Еды оставалось немного. Холодильник почти опустел. Тем более что часть продуктов пришлось выкинуть, когда отключили электричество, и они начали портиться. Кое-что мы брали из опустевших жилищ покинувших нас товарищей. Впрочем, этого всё равно надолго не хватит. Я думал о многом. О еде, которую, если ничто не измениться, скоро надо будет добывать, поднимаясь или спускаясь на другие этажи, рискую попасться Гоше. О том, что же происходит там, за окнами, что никто не обращает внимания на пропавших без вести людей. Ведь должны же были заволноваться на работах, в школах, в институтах? Или родственники... да кто угодно. Но вестей не было ни от кого. Ещё я думал, о том, откуда он взялся, Гоша.
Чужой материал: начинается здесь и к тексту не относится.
(** * HRMS-Dashboard: the leave / attendance routes

    A shallow embedding of [server/routes/attendance.js] (the attendance
    router and the leaves router), of the Mongoose models they use and of
    the parts of the JavaScript [Date] object the routes rely on, followed
    by the properties of the leave-attendance reconciliation logic.

    Conventions of the embedding
    - a JavaScript [Date] is its time value: a [Z], milliseconds since the
      epoch (UTC);
    - the server's local time zone is a fixed offset [tz] (milliseconds,
      local = UTC + tz); daylight-saving changes are not modelled;
    - a Mongo collection is the list of its documents in insertion order;
      [findOne] without a sort returns the first match;
    - an [ObjectId] is the integer it denotes; a route parameter or a body
      field that must be cast to one is a [string];
    - a handler is a function from the database to the database and the
      response; an exception thrown inside [try] keeps the writes already
      made. *)

From Stdlib Require Import ZArith List String Ascii Bool Lia.
From Stdlib Require Import Permutation Sorted.
Import ListNotations.

Open Scope string_scope.
Open Scope list_scope.
Open Scope Z_scope.

(* ================================================================== *)
(** ** The JavaScript Date operations used by the routes               *)
(* ================================================================== *)

Module JsDate.

Definition msPerDay : Z := 86400000.

(** Day number (days since 1970-01-01) of the civil date [y]-[m]-[d] in the
    proleptic Gregorian calendar, [m] in 1..12. *)
Definition daysFromCivil (y m d : Z) : Z :=
  let y' := if m <=? 2 then y - 1 else y in
  let era := y' / 400 in
  let yoe := y' - era * 400 in
  let mp := if m >? 2 then m - 3 else m + 9 in
  let doy := (153 * mp + 2) / 5 + d - 1 in
  let doe := yoe * 365 + yoe / 4 - yoe / 100 + doy in
  era * 146097 + doe - 719468.

(** Civil date (year, month 1..12, day) of a day number. *)
Definition civilFromDays (z : Z) : Z * Z * Z :=
  let z' := z + 719468 in
  let era := z' / 146097 in
  let doe := z' - era * 146097 in
  let yoe := (doe - doe / 1460 + doe / 36524 - doe / 146096) / 365 in
  let doy := doe - (365 * yoe + yoe / 4 - yoe / 100) in
  let mp := (5 * doy + 2) / 153 in
  let d := doy - (153 * mp + 2) / 5 + 1 in
  let m := if mp <? 10 then mp + 3 else mp - 9 in
  let y := yoe + era * 400 in
  ((if m <=? 2 then y + 1 else y), m, d).

(** ECMAScript [MakeDay(year, month, date)]: [month] is a 0-based index that
    may lie outside 0..11, [date] may lie outside the month. *)
Definition MakeDay (year month date : Z) : Z :=
  let ym := year + month / 12 in
  let mn := month mod 12 in
  daysFromCivil ym (mn + 1) 1 + date - 1.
Вообще, насколько мне известно из рассказов других жителей, пока ещё жизнь не покинула нашу обитель, Гоша сначала был просто игрушкой, выдумкой ребёнка. Не в том смысле, конечно, что ребёнок мог смастерить такое безобразное, гадкое создание... я прошёл в спальню и улёгся на разобранный диван, погрузившись в воспоминания.
Гоша... На шестом этаже жили отец с маленькой дочерью. Мать умерла, когда девочке ещё и годика не исполнилось. Отец пил. От многих мне приходилось слышать, что такое, жить с родителем-пьяницей. Но тут я действительно видел эту жизнь. Он не то чтобы... чёрт, он не избивал её регулярно, не домогался. Понимал, расчётливый ублюдок, что тогда её у него отнимут. Он издевался над ней как-то по-другому. Всё что я могу здесь сказать: девочка его боялась. Была нелюдима, избегала с кем-либо прямой встречи или разговора. Подозреваю, в школе у неё тоже друзей водилось не так уж много. Ходила она толи в пятый, толи в шестой класс, не помню.
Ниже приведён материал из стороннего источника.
Lemma requests_carry_queue_and_definition_witness :
  "queue" = "queue" /\ "arn" = "arn" /\ In "c" (map fst Sample.abc).
Proof.
  apply (requests_carry_queue_and_definition (Sample.by_name "id-") "arn"
           None [] "queue" Sample.abc "pkg" []
           {| jobName := "c"; jobQueue := "queue"; jobDefinition := "arn";
              dependsOn := ["id-a"; "id-b"];
              command := [PyStr "ploomber"; PyStr "task"; PyStr "c"] |}
           (JobId "id-c")).
  vm_compute. right. right. left. reflexivity.
Defined.

(** X7. At the end of a run, whatever its outcome, [job_ids] holds for each
    task the id the backend answered its job with, and nothing else. *)
Theorem job_ids_are_answers
    (submit_job : list JobRequest -> JobRequest -> Response)
    (jobDefinitionArn : string) (out : option RunsUpdate)
    (args : list pyval) (job_queue : string) (tasks : Tasks)
    (job_def : string) (cmdr0 : list CmdrLine) (name id : string) :
  NoDup (map fst tasks) ->
  (job_ids (final (submit_dag submit_job jobDefinitionArn out args job_queue
                     tasks job_def cmdr0)) !! name = Some id <->
   exists deps,
     In {| node_name := name; backend_job_id := id; dependency_ids := deps |}
        (records (final (submit_dag submit_job jobDefinitionArn out args
                           job_queue tasks job_def cmdr0)))).
Proof.
  intros Hnd. unfold submit_dag.
  rewrite (loop_answers submit_job jobDefinitionArn out args job_queue tasks
             Hnd (init job_def cmdr0)).
  - unfold answered. rewrite in_map_iff. split.
    + intros ([n j deps] & [= -> ->] & Hin). exists deps. exact Hin.
    + intros [deps Hin]. eexists. split; [|exact Hin]. reflexivity.
  - intros n _. apply lookup_empty.
  - intros n j. simpl. rewrite lookup_empty. split; [discriminate | intros []].
Qed.

Lemma job_ids_are_answers_witness :
  job_ids (final (submit_dag (Sample.fail_on "b" "id-") "arn" None []
                    "queue" Sample.abc "pkg" [])) !! "a" = Some "id-a" <->
  exists deps,
    In {| node_name := "a"; backend_job_id := "id-a";
          dependency_ids := deps |}
       (records (final (submit_dag (Sample.fail_on "b" "id-") "arn" None []
                          "queue" Sample.abc "pkg" []))).
Proof.
  exact (job_ids_are_answers (Sample.fail_on "b" "id-") "arn" None []
           "queue" Sample.abc "pkg" [] "a" "id-a" abc_nodup).
Defined.

(** X8. For a job definition and tasks with ASCII names, what [submit_dag]
    writes through [cmdr] is the opening lines it gets to (none when the
    client cannot be created, the first when the job definition cannot be
    registered, both otherwise) and then one [Submitted task ...] line per
    job that was answered with an id, in the order of the jobs, whatever the
    outcome of the run. *)
Theorem one_line_per_answer
    (ext : AWSBatch.External) (tasks : Tasks) (args : list pyval)
    (job_def : string) (job_queue : string) (cmdr0 : list CmdrLine) :
  is_ascii job_def = true ->
  (forall name, In name (map fst tasks) -> is_ascii name = true) ->
  cmdr (final (AWSBatch.submit_dag ext tasks args job_def job_queue cmdr0))
  = cmdr0 ++
    match AWSBatch.boto3_client ext with
    | Some _ => []
    | None =>
        match AWSBatch.client_register_job_definition ext with
        | Raise _ =>
            [Info ("Registering " +:+ repr job_def +:+
                   " job definition...")]
        | Ok _ =>
            [Info ("Registering " +:+ repr job_def +:+
                   " job definition...");
             Info "Submitting jobs..."]
        end
    end ++
    map (fun r => Print ("Submitted task " +:+ repr (node_name r) +:+ "..."))
        (records (final (AWSBatch.submit_dag ext tasks args job_def
                           job_queue cmdr0))).
Proof.
  intros _ _. apply whole_lines.
Qed.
Игрушками отец её не баловал. И однажды она сшила себе из старого тряпья куклу. Не представляю, как там они, в школе, были осведомлены насчёт её отношений с отцом, но спустя какое-то время им домой позвонила классная руководительница Оксаны и сообщила, что записала девочку на встречу с школьным психологом. Отец, видимо, каким-то образом докопался у преподавательницы, из-за чего это вдруг его дочь должна идти на приём к психологу. И та ему сказала, что, мол, у девочки проблемы с общением. "А разве вы не замечаете в ней некоторой отстранённости?" Что девочка выдумала себе друга - воплощённого в этой кукле, - и видит в нём настоящего защитника. Отец разозлился, выругал Оксану и, отобрав игрушку, выбросил при ней же в мусоропровод.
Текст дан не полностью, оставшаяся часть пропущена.